Lembro-me de Sísifo. Ele, um dos mais astutos mortais, conhecido na mitologia por ser um dos maiores ofensores dos deuses. Tamanha foi sua esperteza que conseguiu driblar por duas vezes Hades, deus da morte, e Tânato, deus dos mortos. Quando descoberto, como castigo foi condenado eternamente a rolar uma grande pedra com as mãos até o topo da montanha. Em seu ensaio filosófico, o Mito de Sísifo, o escritor Albert Camus utiliza-o como alegoria para o absurdo da condição humana.

Entretanto, se estamos vazios de qualquer explicação coerente para a pandemia e o Brasil, o meu mundo, ainda que me revolte com ele, está cheio de gente, essa repleta de amor, fraternidade, solidariedade. O amor encontro como mãe. E a fraternidade e a solidariedade, na família, nos amigos, no trabalho.

Amar não é fácil. Exige disposição e trabalho. Ser mãe, brinco, também é quase um trabalho de Sísifo. A gente começa o dia carregando a pedra, para a noite ela voltar a cair e, no dia seguinte, ter que carregá-la até o alto de novo. Porém, apesar da rotina cíclica e sem fim – cinco refeições diárias, lavar e estender roupa, varrer, passar pano – são muitos os momentos de alegria, doçura e leveza que a maternidade me proporciona. Se me levanto mais cedo do que gostaria com a máxima “mamãe, tá de dia”, também recebo beijos e uma palavra de amor. São eles, mais do que o café, a mesa posta, que me colocam de pé para mais um dia.

Na cozinha, experimento sabores novos e conto até com a ajuda da minha pequena assistente chef. Se a decoração da minha sala mudou e deu lugar a quase um quarto de brinquedos, são nessas brincadeiras de representar a vida que conheço mais minha filha. No sofá, além do cobertor que aquece, tem o seu abraço. A hora do sono, que se resumia a uma música de ninar e uma historinha, agora inclui as conversas, dosadas de sonhos – “quando o coronavírus acabar...” – e questionamentos.
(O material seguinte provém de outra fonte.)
(** * counter.c: a gated frequency counter on an ATmega (Timer 1 + Timer 2)

    Shallow embedding of [counter.c].  The C variables and the I/O registers
    the program touches are the fields of the record [machine]; every
    function and interrupt handler of the source is an action of a small
    monad that reads the current machine and logs, in program order, the
    stores and the display calls it performs.  The machine after an action
    is the machine obtained by replaying its log, so the order of the stores
    inside a handler is part of the model.

    Widths are those of avr-gcc: [char] 8 bits, [int] 16 bits, [long] 32
    bits.  Integers are [Z] with the wrap-around written out. *)

From Stdlib Require Import ZArith List String Ascii Bool Lia.
Import ListNotations.
Open Scope Z_scope.

(** ** Integer conversions of the C code *)

Definition wrap (w : Z) (v : Z) : Z := v mod 2 ^ w.

(** Conversion to a signed [w]-bit type (two's complement, as avr-gcc does). *)
Definition to_signed (w : Z) (v : Z) : Z :=
  let u := wrap w v in
  if u <? 2 ^ (w - 1) then u else u - 2 ^ w.

Definition to_int (v : Z) : Z := to_signed 16 v.
Definition to_long (v : Z) : Z := to_signed 32 v.
Definition to_ulong (v : Z) : Z := wrap 32 v.

(** [_BV(bit)] of avr-libc. *)
Definition _BV (bit : Z) : Z := Z.shiftl 1 bit.

(** Bit numbers from <avr/io.h> for the ATmega 48/88/168/328 family. *)
Definition TOV1 : Z := 0.
Definition TOIE1 : Z := 0.
Definition TOV2 : Z := 0.
Definition TOIE2 : Z := 0.

(** ** The timing constants (lines 85-86) *)

Definition ONE_SEC_GATE : Z := 10000000 / 512 / 256.
Definition LAST_SEC : Z := 256 - 29 * 256 / 100.

(** The clock the comments of the source assume: a 20 MHz processor clock
    and the 1024 tap of the prescaler, one Timer 2 tick every 51.2 us. *)
Definition F_CPU : Z := 20000000.
Definition PRESCALE : Z := 1024.

(** ** The machine: the C globals and the I/O registers *)

Record machine : Type := mkMachine {
  flags : Z;        (* flags.Val: bit 0 is dataReady, bit 1 is lastSec *)
  secTimer : Z;     (* volatile unsigned char *)
  freqCounter : Z;  (* volatile unsigned char *)
  TCCR1A : Z;
  TCCR1B : Z;
  TCNT1 : Z;        (* 16-bit *)
  TIFR1 : Z;
  TIMSK1 : Z;
  TCCR2A : Z;
  TCCR2B : Z;
  TCNT2 : Z;        (* 8-bit *)
  TIFR2 : Z;
  TIMSK2 : Z;
  TCNT0 : Z         (* 8-bit, the register of Timer 0 *)
}.

(** The places the program assigns to. *)
Inductive lvalue : Type :=
| Lflags_Val | Lflags_dataReady | Lflags_lastSec
| LsecTimer | LfreqCounter
| LTCCR1A | LTCCR1B | LTCNT1 | LTIFR1 | LTIMSK1
| LTCCR2A | LTCCR2B | LTCNT2 | LTIFR2 | LTIMSK2
| LTCNT0.

(** Positions of the two flags in the byte of the union [FLAGS_TYPE]. *)
Definition dataReady_bit : Z := 0.
Definition lastSec_bit : Z := 1.

Definition dataReady (s : machine) : bool := Z.testbit (flags s) dataReady_bit.
Definition lastSec (s : machine) : bool := Z.testbit (flags s) lastSec_bit.

(** Width in bits of each place. *)
Definition width (l : lvalue) : Z :=
  match l with
  | Lflags_dataReady | Lflags_lastSec => 1
  | LTCNT1 => 16
  | _ => 8
  end.

Definition read (l : lvalue) (s : machine) : Z :=
  match l with
  | Lflags_Val => flags s
  | Lflags_dataReady => Z.b2z (dataReady s)
  | Lflags_lastSec => Z.b2z (lastSec s)
  | LsecTimer => secTimer s
  | LfreqCounter => freqCounter s
  | LTCCR1A => TCCR1A s
  | LTCCR1B => TCCR1B s
  | LTCNT1 => TCNT1 s
  | LTIFR1 => TIFR1 s
  | LTIMSK1 => TIMSK1 s
  | LTCCR2A => TCCR2A s
  | LTCCR2B => TCCR2B s
  | LTCNT2 => TCNT2 s
  | LTIFR2 => TIFR2 s
  | LTIMSK2 => TIMSK2 s
  | LTCNT0 => TCNT0 s
  end.

Definition assign_bit (byte : Z) (bit : Z) (v : Z) : Z :=
  if Z.odd v then Z.setbit byte bit else Z.clearbit byte bit.

(** [write l v s]: the machine after the value [v], already converted to the
    width of [l], is stored in [l].  A bit-field store changes one bit of the
    flag byte.  The interrupt flag registers TIFR1 and TIFR2 are
    write-one-to-clear: the bits written as 1 are cleared. *)
Definition write (l : lvalue) (v : Z) (s : machine) : machine :=
  let '(mkMachine fl st fc a1 b1 c1 f1 m1 a2 b2 c2 f2 m2 c0) := s in
  match l with
  | Lflags_Val => mkMachine v st fc a1 b1 c1 f1 m1 a2 b2 c2 f2 m2 c0
  | Lflags_dataReady =>
      mkMachine (assign_bit fl dataReady_bit v) st fc a1 b1 c1 f1 m1 a2 b2 c2 f2 m2 c0
  | Lflags_lastSec =>
      mkMachine (assign_bit fl lastSec_bit v) st fc a1 b1 c1 f1 m1 a2 b2 c2 f2 m2 c0
  | LsecTimer => mkMachine fl v fc a1 b1 c1 f1 m1 a2 b2 c2 f2 m2 c0
  | LfreqCounter => mkMachine fl st v a1 b1 c1 f1 m1 a2 b2 c2 f2 m2 c0
  | LTCCR1A => mkMachine fl st fc v b1 c1 f1 m1 a2 b2 c2 f2 m2 c0
  | LTCCR1B => mkMachine fl st fc a1 v c1 f1 m1 a2 b2 c2 f2 m2 c0
  | LTCNT1 => mkMachine fl st fc a1 b1 v f1 m1 a2 b2 c2 f2 m2 c0
  | LTIFR1 => mkMachine fl st fc a1 b1 c1 (Z.ldiff f1 v) m1 a2 b2 c2 f2 m2 c0
  | LTIMSK1 => mkMachine fl st fc a1 b1 c1 f1 v a2 b2 c2 f2 m2 c0
  | LTCCR2A => mkMachine fl st fc a1 b1 c1 f1 m1 v b2 c2 f2 m2 c0
  | LTCCR2B => mkMachine fl st fc a1 b1 c1 f1 m1 a2 v c2 f2 m2 c0
  | LTCNT2 => mkMachine fl st fc a1 b1 c1 f1 m1 a2 b2 v f2 m2 c0
  | LTIFR2 => mkMachine fl st fc a1 b1 c1 f1 m1 a2 b2 c2 (Z.ldiff f2 v) m2 c0
  | LTIMSK2 => mkMachine fl st fc a1 b1 c1 f1 m1 a2 b2 c2 f2 v c0
  | LTCNT0 => mkMachine fl st fc a1 b1 c1 f1 m1 a2 b2 c2 f2 m2 v
  end.

(** ** Effects and the action monad *)

(** Calls into the LCD driver [lcd/hd44780.h]; the driver is outside the
    program, so a call is recorded and nothing more. *)
Inductive lcd_call : Type :=
| hd44780_init
| hd44780_putstr (str : string)
| hd44780_clearLine (line : Z).

Inductive effect : Type :=
| Store (l : lvalue) (v : Z)
| Lcd (c : lcd_call)
| Sei
| Delay_ms (ms : Z).

Definition exec_effect (s : machine) (e : effect) : machine :=
  match e with
  | Store l v => write l v s
  | _ => s
  end.

Definition replay (log : list effect) (s : machine) : machine :=
  fold_left exec_effect log s.

(** An action reads the machine it starts in and yields a value and the log
    of what it did. *)
Definition M (A : Type) : Type := machine -> A * list effect.

Definition ret {A : Type} (a : A) : M A := fun _ => (a, []).

Definition bind {A B : Type} (m : M A) (k : A -> M B) : M B :=
  fun s =>
    let (a, l1) := m s in
    let (b, l2) := k a (replay l1 s) in
    (b, l1 ++ l2).

Declare Scope action_scope.
Delimit Scope action_scope with action.
Notation "x <- m ;; k" := (bind m (fun x => k))
  (at level 61, m at next level, right associativity) : action_scope.
Notation "m ;; k" := (bind m (fun _ => k))
  (at level 61, right associativity) : action_scope.
Open Scope action_scope.

Definition load (l : lvalue) : M Z := fun s => (read l s, []).
Definition store (l : lvalue) (v : Z) : M unit :=
  fun _ => (tt, [Store l (wrap (width l) v)]).
Definition emit (e : effect) : M unit := fun _ => (tt, [e]).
De tudo, ficará uma lembrança bonita de um tempo de cumplicidade, paciência e afeto entre nós duas.

São mais de 10 horas da noite e ainda é preciso ter ânimo para trabalhar. A coragem para o terceiro turno só ressurge graças à minha indignação. Se não me conformo, tenho que agir. Responder às mensagens de trabalho, de alunos, de um afeto querido, preparar uma aula, saber sobre e como ajudar alguém, mesmo que esse seja um desconhecido.

Camus fala que, apesar da condenação de Sísifo e de vivermos em um mundo cheio de injustiças, carente de qualquer explicação plausível, é preciso imaginar Sísifo feliz. Depois de cumprir sua árdua tarefa, ele suspira. Nesse suspiro está a sua felicidade. E, talvez, a nossa. No afeto, numa música, no sabor de uma comida, na poesia, na fraternidade que não derroca a esperança. Oswald de Andrade disse que a alegria é a prova dos noves. Já é madrugada. Durmo tranquila, afinal, o meu último respiro ainda é o “sonho dos justos”.